Diagnosis of traumatic axonal injury (TAI) is challenging because of its underestimation by conventional MRI and the technical requirements associated with the processing of diffusion tensor imaging (DTI). Serum biomarkers seem to be able to identify patients with abnormal CT scanning findings, but their potential role to assess TAI has seldomly been explored.

METHODS

Patients with all severities of traumatic brain injury (TBI) were prospectively included in this study between 2016 and 2021. They underwent blood extraction within 24 hours after injury and imaging assessment, including DTI. Serum concentrations of glial fibrillary acidic protein, total microtubule-associated protein (t-Tau), ubiquitin C-terminal hydrolase L1 (UCH-L1), and neurofilament light chain (NfL) were measured using an ultrasensitive Simoa multiplex assay panel, a digital form of enzyme-linked immunosorbent assay.

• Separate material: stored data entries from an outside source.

(* ===== verification/Metrics.v ===== *)
(** * RPC timing statistics ([RPCMetrics], python/infra/defw_common_def.py)

    One timing record for requests, one for responses and one per remote
    method: the last [window_size] round-trip times, their average, and the
    minimum, maximum and number of all of them.  Times are clock ticks; the
    average is a quotient and kept exactly. *)

From S2P Require Import Prelude PyDict.
From Stdlib Require Import QArith.

Local Open Scope Z_scope.
Local Open Scope list_scope.

(** [sys.maxsize] *)
Definition maxsize : Z := 2 ^ 63 - 1.

Record timing := Timing {
  window : list Z;
  avg : Q;
  tmin : Z;
  tmax : Z;
  total : Z
}.

Definition new_timing : timing := Timing [] 0%Q maxsize 0 0.

Record rpc_metrics := Metrics {
  window_size : nat;
  rpc_rsp_timing_db : timing;
  rpc_req_timing_db : timing;
  method_timing_db : odict string timing
}.

Definition new_metrics (window_size : nat) : rpc_metrics :=
  Metrics window_size new_timing new_timing [].

(** [deque(maxlen=n).append(x)]: a full deque drops its oldest element. *)
Definition deque_append (n : nat) (w : list Z) (x : Z) : list Z :=
  let w' := w ++ [x] in skipn (length w' - n) w'.

Definition add_timing_locked (n : nat) (send_time recv_time : Z) (db : timing) : timing :=
  let rtt := recv_time - send_time in
  let w := deque_append n (window db) rtt in
  let len := length w in
  Timing w
    (if (0 <? Z.of_nat len) then (inject_Z (foldr Z.add 0%Z w) / inject_Z (Z.of_nat len))%Q
     else avg db)
    (if rtt <? tmin db then rtt else tmin db)
    (if tmax db <? rtt then rtt else tmax db)
    (total db + 1).

Definition add_rpc_req_time (send_time recv_time : Z) (m : rpc_metrics) : rpc_metrics :=
  Metrics (window_size m) (rpc_rsp_timing_db m)
    (add_timing_locked (window_size m) send_time recv_time (rpc_req_timing_db m))
    (method_timing_db m).

Definition add_rpc_rsp_time (send_time recv_time : Z) (m : rpc_metrics) : rpc_metrics :=
  Metrics (window_size m)
    (add_timing_locked (window_size m) send_time recv_time (rpc_rsp_timing_db m))
    (rpc_req_timing_db m) (method_timing_db m).

Definition add_method_time (start_time end_time : Z) (method : string) (m : rpc_metrics) :
    rpc_metrics :=
  let db := dsetdefault (method_timing_db m) method new_timing in
  let t := dget_or db method new_timing in
  Metrics (window_size m) (rpc_rsp_timing_db m) (rpc_req_timing_db m)
    (dset db method (add_timing_locked (window_size m) start_time end_time t)).

(** What [dump] logs: every record without its window. *)
Definition timing_summary (t : timing) : Q * Z * Z * Z := (avg t, tmin t, tmax t, total t).
Definition dump (m : rpc_metrics) :=
  (timing_summary (rpc_req_timing_db m), timing_summary (rpc_rsp_timing_db m),
   dmap timing_summary (method_timing_db m)).

(** ** What the record holds after a sequence of samples *)

(** The last [n] elements. *)
Definition last_n {A} (n : nat) (l : list A) : list A := skipn (length l - n) l.

Lemma last_n_app {A} n (l1 l2 : list A) : last_n n (last_n n l1 ++ l2) = last_n n (l1 ++ l2).
Proof.
  unfold last_n. rewrite !length_app, length_skipn, !skipn_app, skipn_skipn.
  f_equal; [f_equal|f_equal]; rewrite ?length_skipn; lia.
Qed.

Definition record_all (n : nat) (samples : list (Z * Z)) (t : timing) : timing :=
  fold_left (λ t s, add_timing_locked n s.1 s.2 t) samples t.

Definition rtts (samples : list (Z * Z)) : list Z := map (λ s, s.2 - s.1) samples.

Lemma record_all_fields n samples t :
  let t' := record_all n samples t in
  window t' = match samples with [] => window t | _ => last_n n (window t ++ rtts samples) end ∧
  tmin t' = fold_left Z.min (rtts samples) (tmin t) ∧
  tmax t' = fold_left Z.max (rtts samples) (tmax t) ∧
  total t' = total t + Z.of_nat (length samples).
Proof.
  unfold record_all. revert t. induction samples as [|[s r] l IH]; intros t; simpl.
  { split_and!; try done. lia. }
  destruct (IH (add_timing_locked n s r t)) as (Hw & Hm & HM & Ht). simpl in *.
  split_and!.
  - rewrite Hw. destruct l; simpl.
    + done.
    + change (deque_append n (window t) (r - s)) with (last_n n (window t ++ [r - s])).
      rewrite last_n_app. by rewrite <- app_assoc.
  - rewrite Hm. f_equal. destruct (Z.ltb_spec (r - s) (tmin t)); lia.
  - rewrite HM. f_equal. destruct (Z.ltb_spec (tmax t) (r - s)); lia.
  - rewrite Ht. lia.
Qed.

The Glasgow Outcome Scale-Extended score was determined at 6 months after TBI. The relationships between biomarker concentrations, volumetric analysis of corpus callosum (CC) lesions, and fractional anisotropy (FA) were analyzed by nonparametric tests. The prognostic utility of the biomarker was determined by calculating the C-statistic and an ordinal regression analysis.

RESULTS

A total of 87 patients were included. Concentrations of all biomarkers were significantly higher for patients compared with controls. Although the concentration of the biomarkers was affected by the presence of mass lesions, FA of the CC was an independent factor influencing levels of UCH-L1 and NfL, which positioned these two biomarkers as better surrogates of TAI. Biomarkers also performed well in determining patients who would have had unfavorable outcome. NfL and the FA of the CC are independent complementary factors related to outcome.

CONCLUSIONS

UCH-L1 and NfL seem to be the biomarkers more specific to detect TAI. The concentration of NfL combined with the FA of the CC might help predict long-term outcome.